* Task requirements *
Tell how many lines of the data include the word "replace". Nothing but the number belongs in the answer.

* Supplied information *
(* ===== verification/ProcLife.v ===== *)
(** * The life of a process: the pages that proc.c takes and gives back

    freeproc gives back the trap frame, the page table and the user memory of
    a process; allocproc takes them, or gives back what it took when memory
    runs out. *)

From S2P Require Import Prelude Memory FsState State Sched SchedSpec Log Kalloc KallocProps VM PageTable VMSpec UserSpace FreeWalk VMProps Disk Memsys VMFault Fs File Proc ProcSpace.
Import Mem.

Section ProcLife.
Context `{KernelImage}.
Abbreviation tree := (gmap (list Z) Z).
Abbreviation umap := (gmap Z Z).

(** The pages of a process: none, a trap frame, or a trap frame and an address
    space. *)
Inductive owns (s : kstate) (q : proc) (fl : list Z) : (Z -> Prop) -> Prop :=
| owns_none :
    p_trapframe q = 0 -> p_pagetable q = 0 -> owns s q fl (fun _ => False)
| owns_frame :
    page_ok (p_trapframe q) -> p_trapframe q ∉ fl -> p_pagetable q = 0 -> owns s q fl (eq (p_trapframe q))
| owns_space (T : tree) (U : umap) :
    uspace s (p_pagetable q) T U fl -> spare T U fl (p_trapframe q) -> 0 <= p_sz q <= TRAPFRAME ->
    (forall v pa, U !! v = Some pa -> v < pgs (p_sz q)) ->
    owns s q fl (fun x => x = p_trapframe q \/ space_page T U x).

(** The process table entry after freeproc. *)
Definition freed_entry (q : proc) : proc :=
  q <| p_trapframe := 0 |> <| p_pagetable := 0 |> <| p_sz := 0 |> <| p_pid := 0 |> <| p_parent := None |>
    <| p_name := <[0%nat := 0]> (p_name q) |> <| p_chan := NoChan |> <| p_killed := 0 |>
    <| p_xstate := 0 |> <| p_state := UNUSED |>.

Lemma list_alter_twice {A} (f g : A -> A) (l : list A) i : alter g i (alter f i l) = alter (fun x => g (f x)) i l.
Proof. revert i. induction l as [|a l IH]; intros [|i]; [done..|]. cbn. f_equal. apply IH. Qed.

Lemma kfree_given s p fl :
  kmem_inv s fl -> page_ok p -> p ∉ fl -> given_back s (kfree_state s p) (eq p) fl (p :: fl).
Proof.
  intros Hk Hp Hfl. split; [by apply kfree_inv| | |by eexists _, _].
  - intros q. rewrite elem_of_cons. naive_solver.
  - intros b Hb. apply kfree_state_out. by apply Hb.
Qed.

Lemma given_none s fl : kmem_inv s fl -> given_back s s (fun _ => False) fl fl.
Proof. intros Hk. split; [done|naive_solver|done|apply mem_only_refl]. Qed.

Lemma given_trans s s1 s2 (P1 P2 P : Z -> Prop) fl fl1 fl2 l :
  given_back s s1 P1 fl fl1 -> given_back (s1 <| k_proc := l |>) s2 P2 fl1 fl2 -> (forall x, P x <-> P1 x \/ P2 x) ->
  given_back s (s2 <| k_proc := k_proc s |>) P fl fl2.
Proof.
  intros [A1 A2 A3 (m1 & f1 & ->)] [B1 B2 B3 (m2 & f2 & ->)] HP. split; [exact B1|..|by eexists _, _].
  - intros x. rewrite B2, A2, HP. tauto.
  - intros b Hb. etransitivity; [apply B3|apply A3]; intros x Hx; apply Hb, HP; tauto.
Qed.

Lemma freeproc_parts s sa sb p (P1 P2 P : Z -> Prop) fl fl1 fl2 :
  (if negb (p_trapframe (pr s p) =? 0) then kfree (p_trapframe (pr s p)) else mret tt) s = Ret tt sa ->
  given_back s sa P1 fl fl1 ->
  let sc := sa <| k_proc := alter (fun q => q <| p_trapframe := 0 |>) p (k_proc sa) |> in
  (if negb (p_pagetable (pr s p) =? 0) then proc_freepagetable (p_pagetable (pr s p)) (p_sz (pr s p)) else mret tt) sc = Ret tt sb ->
  given_back sc sb P2 fl1 fl2 -> (forall x, P x <-> P1 x \/ P2 x) ->
  exists s1 s' fl', freeproc p s = Ret tt s' /\ given_back s s1 P fl fl' /\
    s' = s1 <| k_proc := alter freed_entry p (k_proc s) |>.
Proof.
  intros E1 G1 sc E2 G2 HP. exists (sb <| k_proc := k_proc s |>), (sb <| k_proc := alter freed_entry p (k_proc s) |>), fl2.
  split_and!; [|by eapply given_trans|done].
  unfold freeproc. rewrite bind_gets, (bind_ret _ _ _ _ _ E1). 
  rewrite (bind_ret _ _ _ _ _ (set_pr_alter sa p _)), (bind_ret _ _ _ _ _ E2), set_pr_alter.
  replace (k_proc sb) with (alter (fun q => q <| p_trapframe := 0 |>) p (k_proc s)); [by rewrite list_alter_twice|].
  by destruct G1 as [_ _ _ (m1 & f1 & ->)], G2 as [_ _ _ (m2 & f2 & ->)].
Qed.

Lemma space_root s root T U fl : uspace s root T U fl -> 0 < root.
Proof.
  intros Hu. destruct (us_ok _ _ _ _ _ Hu) as (_ & Hwf & _).
  apply page_ok_pos. apply (pt_page _ _ _ Hwf [] root), (pt_root _ _ _ Hwf).
Qed.
(** A caller with one page, and eleven free pages. *)
Definition ex_frame : Z := 0x80207000.
Definition ex_more : list Z := (fun i => 0x80208000 + 4096 * i) <$> seqZ 0 8.
Definition ex_give (l : list Z) (s : kstate) : kstate := foldl (@kfree_state) s l.
Definition ex_caller : proc :=
  proc0 <| p_state := RUNNING |> <| p_sz := 4096 |> <| p_pagetable := ex_root |> <| p_trapframe := ex_frame |>
    <| p_ofile := Some 0%nat :: replicate 15 None |> <| p_cwd := Some 0%nat |>.
Definition ex_run (s : kstate) : kstate :=
  s <| k_nextpid := 1 |> <| k_proc := ex_caller :: replicate 63 proc0 |> <| k_cur := Some 0%nat |>
    <| k_fs := fsst0 <| fs_file := (file0 <| f_ref := 1 |>) :: replicate 99 file0 |> |>.
Definition ex_fork : kstate := ex_run (ex_give ex_more ex_state).
Definition ex_all : list Z := rev ex_more ++ ex_free.

Section ForkExample.
#[local] Existing Instance example_image.

Lemma give_space l s root T U fl :
  uspace s root T U fl -> NoDup l -> (forall c, c ∈ l -> spare T U fl c) -> uspace (ex_give l s) root T U (rev l ++ fl).
Proof.
  revert s fl. induction l as [|c l IH]; intros s fl Hu Hnd Hl; [done|]. apply NoDup_cons in Hnd as [Hc Hnd].
  cbn [rev]. rewrite <- app_assoc. apply (IH (kfree_state s c) (c :: fl)); [apply uspace_kfree; [done|apply Hl; left]|done|].
  intros x Hx. destruct (Hl x) as (H1 & H2 & H3 & H4); [by right|]. split_and!; [done| |done|done].
  intros [->|?]%elem_of_cons; done.
Qed.
Lemma ex_spare c : c = ex_frame \/ c ∈ ex_more -> spare ex_tree ex_umap ex_free c.
Proof.
  intros Hc. assert (Hr : 0x80207000 <= c < 0x80210000 /\ c `mod` PGSIZE = 0).
  { destruct Hc as [->|Hc]; [by vm_compute|]. apply list_elem_of_fmap in Hc as (i & -> & Hi%elem_of_seqZ). unfold PGSIZE. div_lia. }
  split_and!.
  - split; [apply Hr|]. cbn [kend example_image]. page_lia.
  - intros [<-|[<-|[<-|[]]]]%list_elem_of_In; lia.
  - intros (π & [[_ E]|[[_ E]|[_ E]]]%ex_tree_lookup); unfold ex_root, ex_l1, ex_l0 in E; lia.
  - intros v. unfold ex_umap. rewrite lookup_insert_Some, lookup_empty. unfold ex_page. intros [[_ E]|[_ ?]]; [lia|done].
Qed.
Lemma ex_more_nodup : NoDup ex_more.
Proof. by apply (bool_decide_unpack _); vm_compute. Qed.
(* ===== verification/ShellSpec.v ===== *)
(** * The shell's command language

    Commands as trees, their tokens, and the lexical structure of a line: what
    peek and gettoken do on a line that lexes to a given list of tokens. *)

From S2P Require Import Prelude FsState Shell.
From Stdlib Require Import Ascii.

(** ** Commands and their tokens *)
Inductive redir := RIn | ROut | RApp.
Inductive cmd :=
| CExec (args : list (list Z))
| CRedir (c : cmd) (r : redir) (file : list Z)
| CPipe (l r : cmd)
| CList (l r : cmd)
| CBack (c : cmd).
Inductive token := TSym (c : Z) | TApp | TWord (w : list Z).

Definition redir_token (r : redir) : token := match r with RIn => TSym (ch "<") | ROut => TSym (ch ">") | RApp => TApp end.
Definition paren (b : bool) (ts : list token) : list token := if b then TSym (ch "(") :: ts ++ [TSym (ch ")")] else ts.
(** At level 0 a list may stand, at 1 a command with [&], at 2 a pipeline, at 3
    what parseexec takes; anything else is put in parentheses. *)
Fixpoint toks (lvl : nat) (c : cmd) : list token :=
  match c with
  | CExec args => TWord <$> args
  | CRedir d r f => toks 3 d ++ [redir_token r; TWord f]
  | CPipe l r => paren (2 <? lvl)%nat (toks 3 l ++ TSym (ch "|") :: toks 2 r)
  | CBack d => paren (1 <? lvl)%nat (toks 1 d ++ [TSym (ch "&")])
  | CList l r => paren (0 <? lvl)%nat (toks 1 l ++ TSym (ch ";") :: toks 0 r)
  end.

(** ** Characters *)
Definition is_space (c : Z) : bool := strchr whitespace c.
Definition wordc (c : Z) : bool := negb (is_space c) && negb (strchr symbols c) && negb (c =? 0).
Definition single (c : Z) : bool := strchr (str "|();&<") c.
Arguments is_space : simpl never.
Arguments wordc : simpl never.
Arguments single : simpl never.
Definition word_ok (w : list Z) : Prop := w <> [] /\ Forall (fun c => wordc c = true) w.
Fixpoint cmd_ok (c : cmd) : Prop :=
  match c with
  | CExec args => (length args < Z.to_nat MAXARGS)%nat /\ Forall word_ok args
  | CRedir d _ f => cmd_ok d /\ word_ok f
  | CPipe l r | CList l r => cmd_ok l /\ cmd_ok r
  | CBack d => cmd_ok d
  end.

(** ** Lines and tokens *)
Fixpoint ltrim (t : list Z) : list Z := match t with [] => [] | c :: r => if is_space c then ltrim r else t end.
Definition starts (p : Z -> bool) (t : list Z) : bool := match t with [] => false | c :: _ => p c end.
Inductive lex : list Z -> list token -> Prop :=
| lex_nil t : ltrim t = [] -> lex t []
| lex_sym t c r ts : ltrim t = c :: r -> single c = true -> lex r ts -> lex t (TSym c :: ts)
| lex_out t r ts : ltrim t = ch ">" :: r -> starts (Z.eqb (ch ">")) r = false -> lex r ts -> lex t (TSym (ch ">") :: ts)
| lex_app t r ts : ltrim t = ch ">" :: ch ">" :: r -> lex r ts -> lex t (TApp :: ts)
| lex_word t w r ts : ltrim t = w ++ r -> word_ok w -> starts wordc r = false -> lex r ts -> lex t (TWord w :: ts).

Lemma ltrim_idem t : ltrim (ltrim t) = ltrim t.
Proof. induction t as [|c t IH]; cbn; [done|]. destruct (is_space c) eqn:E; [done|]. cbn. by rewrite E. Qed.
Lemma lex_trim t ts : lex t ts <-> lex (ltrim t) ts.
Proof.
  split; intros Hl; inversion Hl; subst; rewrite ?ltrim_idem in *;
    [apply lex_nil|eapply lex_sym|eapply lex_out|eapply lex_app|eapply lex_word
    |apply lex_nil|eapply lex_sym|eapply lex_out|eapply lex_app|eapply lex_word]; rewrite ?ltrim_idem; eauto.
Qed.
Lemma length_ltrim t : (length (ltrim t) <= length t)%nat.
Proof. induction t as [|c t IH]; cbn; [done|]. destruct (is_space c); cbn; lia. Qed.
Lemma lex_length t ts : lex t ts -> (length ts <= length t)%nat.
Proof.
  induction 1 as [t E|t c r ts E _ _ IH|t r ts E _ _ IH|t r ts E _ IH|t w r ts E [Hw _] _ _ IH]; cbn [length]; [lia|..];
    pose proof (length_ltrim t) as Hl; rewrite E in Hl; rewrite ?length_app in Hl; cbn [length] in Hl; [lia..|].
  destruct w; [done|]. cbn [length] in Hl. lia.
Qed.

(** A line for every list of tokens: a space before each. *)
Definition spell (tk : token) : list Z :=
  match tk with TSym c => [c] | TApp => [ch ">"; ch ">"] | TWord w => w end.
Definition render (ts : list token) : list Z := concat ((fun tk => 32 :: spell tk) <$> ts).
Definition token_ok (tk : token) : Prop :=
  match tk with TSym c => single c = true \/ c = ch ">" | TApp => True | TWord w => word_ok w end.
Lemma word_not_space c : wordc c = true -> is_space c = false.
Proof. unfold wordc. by destruct (is_space c). Qed.
Lemma single_not_space c : single c = true -> is_space c = false.
Proof.
  unfold single. cbn [str strchr]. rewrite !orb_true_iff, !Z.eqb_eq. intros Hc.
  decompose [or] Hc; subst; try done.
Qed.
Lemma ltrim_word w r : word_ok w -> ltrim (w ++ r) = w ++ r.
Proof. intros [Hne Hw]. destruct w as [|c w]; [done|]. apply Forall_cons in Hw as [Hc _]. cbn. by rewrite (word_not_space c Hc). Qed.
Lemma lex_render ts : Forall token_ok ts -> lex (render ts) ts.
Proof.
  induction ts as [|tk ts IH]; intros Hok; [by apply lex_nil|]. apply Forall_cons in Hok as [Htk Hok]. specialize (IH Hok).
  unfold render in *. cbn [fmap list_fmap concat]. set (r := concat _) in *.
  assert (Hs : forall p, p 32 = false -> starts p r = false) by (intros p Hp; unfold r; by destruct ts).
  destruct tk as [c| |w]; cbn [spell app] in *.
  - destruct Htk as [Hc| ->].
    + eapply (lex_sym _ c r); [|done|done]. cbn. by rewrite (single_not_space c Hc).
    + eapply (lex_out _ r); [done| |done]. by apply Hs.
  - eapply (lex_app _ r); done.
  - eapply (lex_word _ w r); [|done| |done]; [cbn; by apply ltrim_word|]. by apply Hs.
Qed.

(** ** The scanner on a line *)
Section Scan.
Context (buf : list Z) (es : Z).

(** From index [p] to the end of the line the buffer holds [t]. *)
Record suf (p : Z) (t : list Z) : Prop := {
  sf_pos : 0 <= p;
  sf_end : p + Z.of_nat (length t) = es;
  sf_nul : at_ buf es = 0;
  sf_at : forall k c, t !! k = Some c -> at_ buf (p + Z.of_nat k) = c /\ c <> 0
}.
Definition here (p : Z) (ts : list token) : Prop := exists t, suf p t /\ lex t ts.
(** The word [w] from [q] to [e], and no word character at [e]. *)
Record word_at (q e : Z) (w : list Z) : Prop := {
  wa_pos : 0 <= q;
  wa_end : e = q + Z.of_nat (length w);
  wa_at : forall k c, w !! k = Some c -> at_ buf (q + Z.of_nat k) = c;
  wa_word : word_ok w;
  wa_stop : wordc (at_ buf e) = false
}.

Lemma suf_app p t1 t2 : suf p (t1 ++ t2) -> suf (p + Z.of_nat (length t1)) t2.
Proof.
  intros [H1 H2 H3 H4]. rewrite length_app in H2. split; [lia|lia|done|]. intros k c Hk.
  rewrite <- Z.add_assoc, <- Nat2Z.inj_add. apply H4. rewrite lookup_app_r by lia. by replace (length t1 + k - length t1)%nat with k by lia.
Qed.
Lemma suf_head p c t : suf p (c :: t) -> at_ buf p = c /\ c <> 0 /\ suf (p + 1) t.
Proof. intros Hs. destruct (sf_at _ _ Hs 0%nat c eq_refl) as [E N]. rewrite Z.add_0_r in E. split_and!; [done|done|]. apply (suf_app p [c] t Hs). Qed.
Lemma suf_nil p : suf p [] -> p = es /\ at_ buf p = 0.
Proof. intros Hs. pose proof (sf_end _ _ Hs) as E. cbn in E. assert (p = es) as -> by lia. split; [done|apply Hs]. Qed.
(** A scan over characters that satisfy [f] stops where they end. *)
Lemma scan_span f t1 : forall p t2, suf p (t1 ++ t2) -> Forall (fun c => f c = true) t1 -> starts f t2 = false ->
  scan f buf (Z.to_nat (es - p)) p = p + Z.of_nat (length t1).
Proof.
  induction t1 as [|c t1 IH]; intros p t2 Hs Hf Hst; cbn [app length] in *.
  - destruct t2 as [|c t2].
    + apply suf_nil in Hs as [-> _]. rewrite Z.sub_diag. change (Z.to_nat 0) with 0%nat. cbn [scan]. lia.
    + pose proof (sf_end _ _ Hs) as E. cbn [length] in E. destruct (suf_head _ _ _ Hs) as (Ec & _ & _).
      destruct (Z.to_nat (es - p)) eqn:En; [lia|]. cbn [scan]. rewrite Ec. cbn in Hst. rewrite Hst. lia.
  - apply Forall_cons in Hf as [Hc Hf]. pose proof (sf_end _ _ Hs) as E. cbn [length] in E. destruct (suf_head _ _ _ Hs) as (Ec & _ & Hs').
    destruct (Z.to_nat (es - p)) as [|n] eqn:En; [lia|]. cbn [scan]. rewrite Ec, Hc. replace n with (Z.to_nat (es - (p + 1))) by lia.
    rewrite (IH (p + 1) t2 Hs' Hf Hst). lia.
Qed.
Lemma ltrim_split t : exists t1, t = t1 ++ ltrim t /\ Forall (fun c => is_space c = true) t1 /\ starts is_space (ltrim t) = false.
Proof.
  induction t as [|c t IH]; [by exists []|]. cbn [ltrim]. destruct (is_space c) eqn:E; [|by exists []].
  destruct IH as (t1 & E1 & H1 & H2). exists (c :: t1). split_and!; [cbn; by rewrite <- E1|by apply Forall_cons|done].
Qed.
Lemma skip_space_spec p t : suf p t -> exists p', skip_space buf es p = p' /\ suf p' (ltrim t).
Proof.
  intros Hs. destruct (ltrim_split t) as (t1 & E & H1 & H2). rewrite E in Hs.
  eexists. split; [exact (scan_span is_space t1 p (ltrim t) Hs H1 H2)|by apply suf_app in Hs].
Qed.
Lemma here_trim p t ts : suf p (ltrim t) -> lex t ts -> here p ts.
Proof. intros Hs Hl. exists (ltrim t). split; [done|by apply lex_trim in Hl]. Qed.

(** peek looks at the first character of the next token. *)
Definition first (ts : list token) : Z :=
  match ts with [] => 0 | TSym c :: _ => c | TApp :: _ => ch ">" | TWord w :: _ => default 0 (head w) end.
Lemma lex_first p t ts : suf p (ltrim t) -> lex t ts -> at_ buf p = first ts.
Proof.
  intros Hs Hl. inversion Hl as [? E|? c r ? E|? r ? E|? r ? E|? w r ? E Hw]; subst; rewrite E in Hs; cbn [first].
  - by apply suf_nil in Hs as [_ ?].
  - by apply suf_head in Hs as (? & _).
  - by apply suf_head in Hs as (? & _).
  - by apply suf_head in Hs as (? & _).
  - destruct Hw as [Hne _]. destruct w as [|c w]; [done|]. by apply suf_head in Hs as (? & _).
Qed.
Definition sees (toks : list Z) (ts : list token) : bool := negb (first ts =? 0) && strchr toks (first ts).
Lemma peek_spec p ts ps nodes : here p ts ->
  exists p', peek p es ps (mksh buf nodes) = Ret (sees ps ts, p') (mksh buf nodes) /\ here p' ts.
Proof.
  intros (t & Hs & Hl). destruct (skip_space_spec p t Hs) as (p' & E & Hs'). exists p'. split; [|by eapply here_trim].
  unfold peek. rewrite bind_gets. cbn [sh_buf]. rewrite E. by rewrite (lex_first p' t ts Hs' Hl).
Qed.

(** gettoken takes the next token. *)
Definition code (tk : token) : Z := match tk with TSym c => c | TApp => ch "+" | TWord _ => ch "a" end.
Definition spans (tk : token) (q e : Z) : Prop := match tk with TWord w => word_at q e w | _ => True end.
Lemma word_scan c : c <> 0 -> negb (strchr whitespace c) && negb (strchr symbols c) = wordc c.
Proof. intros Hc. unfold wordc, is_space. destruct (Z.eqb_spec c 0); [done|]. by rewrite andb_true_r. Qed.
Lemma word_head c : wordc c = true -> c <> 0 /\ single c = false /\ c <> ch ">".
Proof.
  unfold wordc. rewrite !andb_true_iff, !negb_true_iff. intros [[_ Hs] Hz%Z.eqb_neq]. split; [done|].
  unfold single. cbn [symbols str strchr] in *. rewrite !orb_false_iff in *. rewrite !Z.eqb_neq in *. naive_solver.
Qed.
(** The part of gettoken after the spaces. *)
Definition token_from (s : Z) : Z * Z :=
  let c := at_ buf s in
  if c =? 0 then (c, s)
  else if (c =? ch "|") || (c =? ch "(") || (c =? ch ")") || (c =? ch ";") || (c =? ch "&") || (c =? ch "<") then (c, s + 1)
  else if c =? ch ">" then if at_ buf (s + 1) =? ch ">" then (ch "+", s + 2) else (c, s + 1)
  else (ch "a", scan (fun c => negb (strchr whitespace c) && negb (strchr symbols c)) buf (Z.to_nat (es - s)) s).
Lemma gettoken_eq p nodes :
  gettoken p es (mksh buf nodes) =
  let s := skip_space buf es p in let '(ret, e) := token_from s in Ret (ret, s, e, skip_space buf es e) (mksh buf nodes).
Proof. unfold gettoken, token_from. rewrite bind_gets. cbn [sh_buf]. by repeat case_match. Qed.
Lemma single_cases c : (c =? ch "|") || (c =? ch "(") || (c =? ch ")") || (c =? ch ";") || (c =? ch "&") || (c =? ch "<") = single c.
Proof. unfold single. cbn [str strchr]. rewrite !(Z.eqb_sym c), orb_false_r. by rewrite !orb_assoc. Qed.
Lemma single_nonzero c : single c = true -> c <> 0 /\ c <> ch ">".
Proof. unfold single. cbn [str strchr]. rewrite !orb_true_iff, !Z.eqb_eq. intros Hc. decompose [or] Hc; subst; done. Qed.
Lemma token_from_spec s t tk ts : suf s (ltrim t) -> lex t (tk :: ts) ->
  exists e r, token_from s = (code tk, e) /\ suf e r /\ lex r ts /\ spans tk s e.
Proof.
  intros Hs Hl. inversion Hl as [|? c r ? E Hc Hr|? r ? E Hst Hr|? r ? E Hr|? w r ? E Hw Hst Hr]; subst; rewrite E in Hs; unfold token_from; cbv zeta; rewrite single_cases.
  - destruct (suf_head _ _ _ Hs) as (-> & Hz & Hs'). destruct (Z.eqb_spec c 0); [done|]. rewrite Hc. exists (s + 1), r. by split_and!.
  - destruct (suf_head _ _ _ Hs) as (-> & Hz & Hs'). cbn -[at_]. assert (Hn : at_ buf (s + 1) =? ch ">" = false).
    { destruct r as [|c r]; [apply suf_nil in Hs' as [_ ->]; done|]. destruct (suf_head _ _ _ Hs') as (-> & _). cbn in Hst. by rewrite Z.eqb_sym. }
    rewrite Hn. exists (s + 1), r. by split_and!.
  - destruct (suf_head _ _ _ Hs) as (-> & Hz & Hs'). destruct (suf_head _ _ _ Hs') as (-> & _ & Hs''). exists (s + 2), r. split_and!; try done.
    by replace (s + 2) with (s + 1 + 1) by lia.
  - pose proof Hw as [Hne Hall]. destruct w as [|c w]; [done|]. destruct (suf_head _ _ _ Hs) as (-> & Hz & _).
    assert (Hc : wordc c = true) by (by apply Forall_cons in Hall as [? _]). destruct (word_head c Hc) as (_ & Hsi & Hgt).
    destruct (Z.eqb_spec c 0); [done|]. rewrite Hsi. destruct (Z.eqb_spec c (ch ">")); [done|]. set (w' := c :: w) in *.
    assert (Hscan : scan (fun c => negb (strchr whitespace c) && negb (strchr symbols c)) buf (Z.to_nat (es - s)) s = s + Z.of_nat (length w')).
    { apply (scan_span _ w' s r Hs).
      - eapply Forall_impl; [exact Hall|]. intros x Hx. cbv beta. by rewrite word_scan by (by apply word_head in Hx as [? _]).
      - destruct r as [|x r]; [done|]. apply suf_app in Hs. destruct (suf_head _ _ _ Hs) as (_ & Hx & _). unfold starts in *. by rewrite word_scan. }
    rewrite Hscan. exists (s + Z.of_nat (length w')), r. pose proof (suf_app _ _ _ Hs) as Hr'. split_and!; try done. split; try done; [apply Hs| |].
    + intros k x Hk. apply (sf_at _ _ Hs). by apply lookup_app_l_Some.
    + destruct r as [|x r]; [apply suf_nil in Hr' as [_ ->]; done|]. by destruct (suf_head _ _ _ Hr') as (-> & _).
Qed.
Lemma gettoken_spec p tk ts nodes : here p (tk :: ts) ->
  exists q e p', gettoken p es (mksh buf nodes) = Ret (code tk, q, e, p') (mksh buf nodes) /\ here p' ts /\ spans tk q e.
Proof.
  intros (t & Hs & Hl). destruct (skip_space_spec p t Hs) as (s & Es & Hs1). destruct (token_from_spec s t tk ts Hs1 Hl) as (e & r & Et & Hr & Hlr & Hsp).
  destruct (skip_space_spec e r Hr) as (p' & Ep & Hp'). exists s, e, p'. rewrite gettoken_eq. cbv zeta. rewrite Es, Et, Ep. split_and!; [done| |done]. by eapply here_trim.
Qed.
Lemma gettoken_end p nodes : here p [] -> exists q p', gettoken p es (mksh buf nodes) = Ret (0, q, q, p') (mksh buf nodes) /\ here p' [].
Proof.
  intros (t & Hs & Hl). destruct (skip_space_spec p t Hs) as (s & Es & Hs1). inversion Hl as [? E| | | |]; subst t0. rewrite E in Hs1.
  destruct (suf_nil _ Hs1) as [-> Hz]. exists es, (skip_space buf es es). rewrite gettoken_eq. cbv zeta. rewrite Es. unfold token_from. rewrite Hz. split; [done|].
  destruct (skip_space_spec es [] Hs1) as (p' & -> & Hp'). exists []. split; [done|by apply lex_nil].
Qed.
Lemma here_end p : here p [] -> skip_space buf es p = es.
Proof.
  intros (t & Hs & Hl). destruct (skip_space_spec p t Hs) as (s & -> & Hs1). inversion Hl as [? E| | | |]; subst t0. rewrite E in Hs1. by apply suf_nil in Hs1 as [? _].
Qed.
End Scan.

* Result of this exercise *
4